--- START ---

(** * former: scaled multi-head self-attention and the transformer block

    A shallow embedding of [former/modules.py] ([SelfAttention],
    [TransformerBlock]) and of [former/transformers.py] (the four models
    stacked from the blocks) together with the part of the tensor library
    the classes call.  Floating-point numbers are idealised as real numbers,
    except for the attention weights, which are also followed through
    overflow, infinities and not-a-number; every other statement, those
    about what [forward] returns included, is about the idealised
    arithmetic.  A tensor is its size tuple together with its contiguous
    row-major storage; Python exceptions are the [Err] results of a small
    error monad. *)

From Stdlib Require Import Reals List Lia Lra ZArith Bool Arith Permutation.
Import ListNotations.

Set Implicit Arguments.

(** ** Exceptions and the error monad *)

Inductive error : Type :=
| ValueError        (* tuple unpacking of [x.size()]; refused constructor argument *)
| AssertionError    (* one of the two [assert] statements of [SelfAttention.forward] *)
| RuntimeError.     (* raised inside a tensor-library operation *)

Inductive result (A : Type) : Type :=
| Ok (a : A)
| Err (e : error).

Arguments Ok {A} a.
Arguments Err {A} e.

Definition bind {A B : Type} (r : result A) (k : A -> result B) : result B :=
  match r with
  | Ok a => k a
  | Err e => Err e
  end.

Notation "x <- e ;; k" := (bind e (fun x => k))
  (at level 61, e at next level, right associativity).
Notation "' p <- e ;; k" := (bind e (fun p => k))
  (at level 61, p pattern, e at next level, right associativity).

Definition assert_ (c : bool) : result unit :=
  if c then Ok tt else Err AssertionError.

(** ** Lists as rows of numbers *)

Fixpoint zipWith {A B C : Type} (f : A -> B -> C) (u : list A) (v : list B) : list C :=
  match u, v with
  | a :: u', b :: v' => f a b :: zipWith f u' v'
  | _, _ => []
  end.

(** [split_n count m l] cuts the first [count] consecutive pieces of length
    [m] off [l]. *)
Fixpoint split_n {A : Type} (count m : nat) (l : list A) : list (list A) :=
  match count with
  | O => []
  | S c => firstn m l :: split_n c m (skipn m l)
  end.

Definition sum (l : list R) : R := fold_right Rplus 0%R l.

Definition dotprod (u v : list R) : R := sum (zipWith Rmult u v).

Definition column (j : nat) (m : list (list R)) : list R :=
  map (fun row => nth j row 0%R) m.

(** [a] has rows of length [k], [b] has [k] rows of length [p]. *)
Definition matmul (p : nat) (a b : list (list R)) : list (list R) :=
  map (fun row => map (fun j => dotprod row (column j b)) (seq 0 p)) a.

(** Rows and columns of a [d1] by [d2] grid of cells exchanged. *)
Definition transpose_cells {A : Type} (d2 : nat) (g : list (list (list A)))
  : list (list (list A)) :=
  map (fun c => map (fun row => nth c row []) g) (seq 0 d2).

(** ** Tensors *)

Record tensor (A : Type) : Type := Tensor {
  size : list nat;
  storage : list A
}.

Definition numel (s : list nat) : nat := fold_right Nat.mul 1 s.

Definition wf_tensor {A : Type} (x : tensor A) : Prop :=
  length (storage x) = numel (size x).

Definition tmap {A B : Type} (f : A -> B) (x : tensor A) : tensor B :=
  Tensor (size x) (map f (storage x)).

(** Element [x[k, i, j]] of a three-dimensional tensor. *)
Definition get3 {A : Type} (d : A) (x : tensor A) (k i j : nat) : A :=
  match size x with
  | [_; d1; d2] => nth ((k * d1 + i) * d2 + j) (storage x) d
  | _ => d
  end.

(** [x.view(s)].  The requested sizes are Python integers.  A negative entry
    is refused: the only one the library accepts is [-1], which asks for that
    size to be inferred, and [forward] never passes it for a non-negative
    head count. *)
Definition view {A : Type} (x : tensor A) (s : list Z) : result (tensor A) :=
  if forallb (Z.leb 0) s then
    let s' := map Z.to_nat s in
    if numel s' =? numel (size x) then Ok (Tensor s' (storage x))
    else Err RuntimeError
  else Err RuntimeError.

(** [x.transpose(1, 2)], laid out contiguously. *)
Definition transpose12 {A : Type} (x : tensor A) : result (tensor A) :=
  match size x with
  | d0 :: d1 :: d2 :: rest =>
      let r := numel rest in
      Ok (Tensor (d0 :: d2 :: d1 :: rest)
            (concat (map (fun blk =>
                            concat (map (@concat A)
                              (transpose_cells d2
                                 (map (split_n d2 r) (split_n d1 (d2 * r) blk)))))
                         (split_n d0 (d1 * d2 * r) (storage x)))))
  | _ => Err RuntimeError
  end.

(** [torch.bmm(x, y)]. *)
Definition bmm (x y : tensor R) : result (tensor R) :=
  match size x, size y with
  | [n; m; k], [n'; k'; p] =>
      if (n =? n') && (k =? k') then
        Ok (Tensor [n; m; p]
              (concat (zipWith (fun a b =>
                                  concat (matmul p (split_n m k a) (split_n k p b)))
                               (split_n n (m * k) (storage x))
                               (split_n n (k * p) (storage y)))))
      else Err RuntimeError
  | _, _ => Err RuntimeError
  end.

(** [x + y] for tensors of one size (broadcasting between different sizes
    does not arise in the two classes and is reported as an error). *)
Definition tadd (x y : tensor R) : result (tensor R) :=
  if list_eq_dec Nat.eq_dec (size x) (size y)
  then Ok (Tensor (size x) (zipWith Rplus (storage x) (storage y)))
  else Err RuntimeError.

(** The size tuple split into its leading part and its last entry. *)
Definition last_dim (s : list nat) : option (list nat * nat) :=
  match rev s with
  | d :: r => Some (rev r, d)
  | [] => None
  end.

(** Apply [f] to every row along the last dimension, which must be [d_in]
    wide and becomes [d_out] wide. *)
Definition rowwise {A B : Type} (d_in d_out : nat) (f : list A -> list B)
  (x : tensor A) : result (tensor B) :=
  match last_dim (size x) with
  | Some (lead, d) =>
      if d =? d_in
      then Ok (Tensor (lead ++ [d_out])
                 (concat (map f (split_n (numel lead) d (storage x)))))
      else Err RuntimeError
  | None => Err RuntimeError
  end.

(** ** Layers of the tensor library *)

Definition tabulate {A : Type} (n : nat) (f : nat -> A) : list A := map f (seq 0 n).

(** [nn.Linear]: [weight] has [out_features] rows of [in_features] entries. *)
Record Linear : Type := {
  in_features : nat;
  out_features : nat;
  weight : list (list R);
  bias : option (list R)
}.

(** [nn.Linear(inf, outf, bias=with_bias)].  The library refuses to allocate
    a parameter with a negative size; a size of zero gives an empty
    parameter, as the current releases of the library allow.  [w0] and [b0]
    are the values drawn by the random initialisation. *)
Definition nn_Linear (inf outf : Z) (with_bias : bool)
  (w0 : nat -> nat -> R) (b0 : nat -> R) : result Linear :=
  if ((0 <=? inf) && (0 <=? outf))%Z then
    Ok {| in_features := Z.to_nat inf;
          out_features := Z.to_nat outf;
          weight := tabulate (Z.to_nat outf) (fun o => tabulate (Z.to_nat inf) (w0 o));
          bias := if with_bias then Some (tabulate (Z.to_nat outf) b0) else None |}
  else Err RuntimeError.

Definition linear_row (l : Linear) (v : list R) : list R :=
  let y := map (dotprod v) (weight l) in
  match bias l with
  | Some b => zipWith Rplus y b
  | None => y
  end.

Definition Linear_forward (l : Linear) (x : tensor R) : result (tensor R) :=
  rowwise (in_features l) (out_features l) (linear_row l) x.

(** [nn.LayerNorm] over the last dimension, with its learned scale and shift. *)
Record LayerNorm : Type := {
  normalized_shape : nat;
  eps : R;
  ln_weight : list R;
  ln_bias : list R
}.

(** [nn.LayerNorm(n)]: [eps] has the library's default [1e-5], the scale
    starts at one and the shift at zero. *)
Definition nn_LayerNorm (n : Z) : result LayerNorm :=
  if (0 <=? n)%Z then
    Ok {| normalized_shape := Z.to_nat n;
          eps := (1 / 100000)%R;
          ln_weight := tabulate (Z.to_nat n) (fun _ => 1%R);
          ln_bias := tabulate (Z.to_nat n) (fun _ => 0%R) |}
  else Err RuntimeError.

Definition mean (v : list R) : R := (sum v / INR (length v))%R.

(** The biased variance, as the library's layer normalisation uses it. *)
Definition var (v : list R) : R :=
  (sum (map (fun a => (a - mean v) * (a - mean v)) v) / INR (length v))%R.

Definition standardize (ep : R) (v : list R) : list R :=
  map (fun a => ((a - mean v) / sqrt (var v + ep))%R) v.

Definition layer_norm_row (ln : LayerNorm) (v : list R) : list R :=
  zipWith Rplus (zipWith Rmult (standardize (eps ln) v) (ln_weight ln)) (ln_bias ln).

Definition LayerNorm_forward (ln : LayerNorm) (x : tensor R) : result (tensor R) :=
  rowwise (normalized_shape ln) (normalized_shape ln) (layer_norm_row ln) x.

Definition ReLU (x : tensor R) : tensor R := tmap (Rmax 0) x.

(** [nn.Dropout]. *)
Record Dropout : Type := { p : R }.

Definition nn_Dropout (prob : R) : result Dropout :=
  if Rlt_dec prob 0 then Err ValueError
  else if Rlt_dec 1 prob then Err ValueError
  else Ok {| p := prob |}.

(** [noise i] tells whether element [i] survives this call; the draws come
    from the library's random number generator.  With [p = 0], or outside
    training, the input is returned as it is. *)
Definition Dropout_forward (d : Dropout) (training : bool) (noise : nat -> bool)
  (x : tensor R) : tensor R :=
  if negb training then x
  else if Req_dec_T (p d) 0 then x
  else if Req_dec_T (p d) 1 then tmap (fun _ => 0%R) x
  else Tensor (size x)
         (zipWith (fun i a => if noise i then (a / (1 - p d))%R else 0%R)
                  (seq 0 (length (storage x))) (storage x)).

(** A score before normalisation: a real number or minus infinity. *)
Inductive score : Type :=
| Fin (r : R)
| NegInf.

Definition exp_score (s : score) : R :=
  match s with
  | Fin r => exp r
  | NegInf => 0%R
  end.

(** The softmax of a row of real numbers and minus infinities.  Real
    numbers do not overflow: what the library returns once a score is an
    infinity of the element type or not-a-number is [fsoftmax_row]
    below. *)
Definition softmax_row (row : list score) : list R :=
  let z := sum (map exp_score row) in
  map (fun s => (exp_score s / z)%R) row.

(** [F.softmax(x, dim=2)] for the three-dimensional tensor it is called on. *)
Definition softmax_dim2 (x : tensor score) : result (tensor R) :=
  match size x with
  | [_; _; k] => rowwise k k softmax_row x
  | _ => Err RuntimeError
  end.

(** Modelled from the spec: [util.mask_], which [modules.py] imports from a
    file that is not part of the sources at hand.  In every matrix of the
    batch the entries at row [i], column [j] with [j > i] are overwritten by
    [maskval]; with [mask_diagonal] the diagonal [j = i] is overwritten too.
    The update is in place: the caller goes on with the returned tensor. *)
Definition mask_ (matrices : tensor score) (maskval : score) (mask_diagonal : bool)
  : result (tensor score) :=
  match size matrices with
  | [b; h; w] =>
      let offset := if mask_diagonal then 0 else 1 in
      let mask_row i row :=
        zipWith (fun j v => if i + offset <=? j then maskval else v) (seq 0 w) row in
      Ok (Tensor [b; h; w]
            (concat (map (fun m => concat (zipWith mask_row (seq 0 h) (split_n h w m)))
                         (split_n b (h * w) (storage matrices)))))
  | _ => Err ValueError
  end.

(** [s == z] for a size tuple [s] and a tuple of Python integers [z]. *)
Fixpoint size_eqb (s : list nat) (z : list Z) : bool :=
  match s, z with
  | [], [] => true
  | a :: s', c :: z' => (Z.of_nat a =? c)%Z && size_eqb s' z'
  | _, _ => false
  end.

(** ** [class SelfAttention] *)

Module SelfAttention.

Record t : Type := {
  emb : Z;
  heads : Z;
  mask : bool;
  tokeys : Linear;
  toqueries : Linear;
  tovalues : Linear;
  unifyheads : Linear
}.

(** [__init__(self, emb, heads, mask)].  [rnd k r c] is the initial value of
    entry [(r, c)] of the [k]-th parameter tensor. *)
Definition init (emb heads : Z) (mask : bool) (rnd : nat -> nat -> nat -> R)
  : result t :=
  tokeys <- nn_Linear emb (emb * heads) false (rnd 0) (rnd 0 0) ;;
  toqueries <- nn_Linear emb (emb * heads) false (rnd 1) (rnd 1 0) ;;
  tovalues <- nn_Linear emb (emb * heads) false (rnd 2) (rnd 2 0) ;;
  unifyheads <- nn_Linear (heads * emb) emb true (rnd 3) (rnd 4 0) ;;
  Ok {| emb := emb; heads := heads; mask := mask;
        tokeys := tokeys; toqueries := toqueries; tovalues := tovalues;
        unifyheads := unifyheads |}.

--- END ---

Send back exactly the lines of the listing above starting at the one with "constructor argument *)" and ending at the one with "(e : error).", inclusive, and no others.

| ValueError        (* tuple unpacking of [x.size()]; refused constructor argument *)
| AssertionError    (* one of the two [assert] statements of [SelfAttention.forward] *)
| RuntimeError.     (* raised inside a tensor-library operation *)

Inductive result (A : Type) : Type :=
| Ok (a : A)
| Err (e : error).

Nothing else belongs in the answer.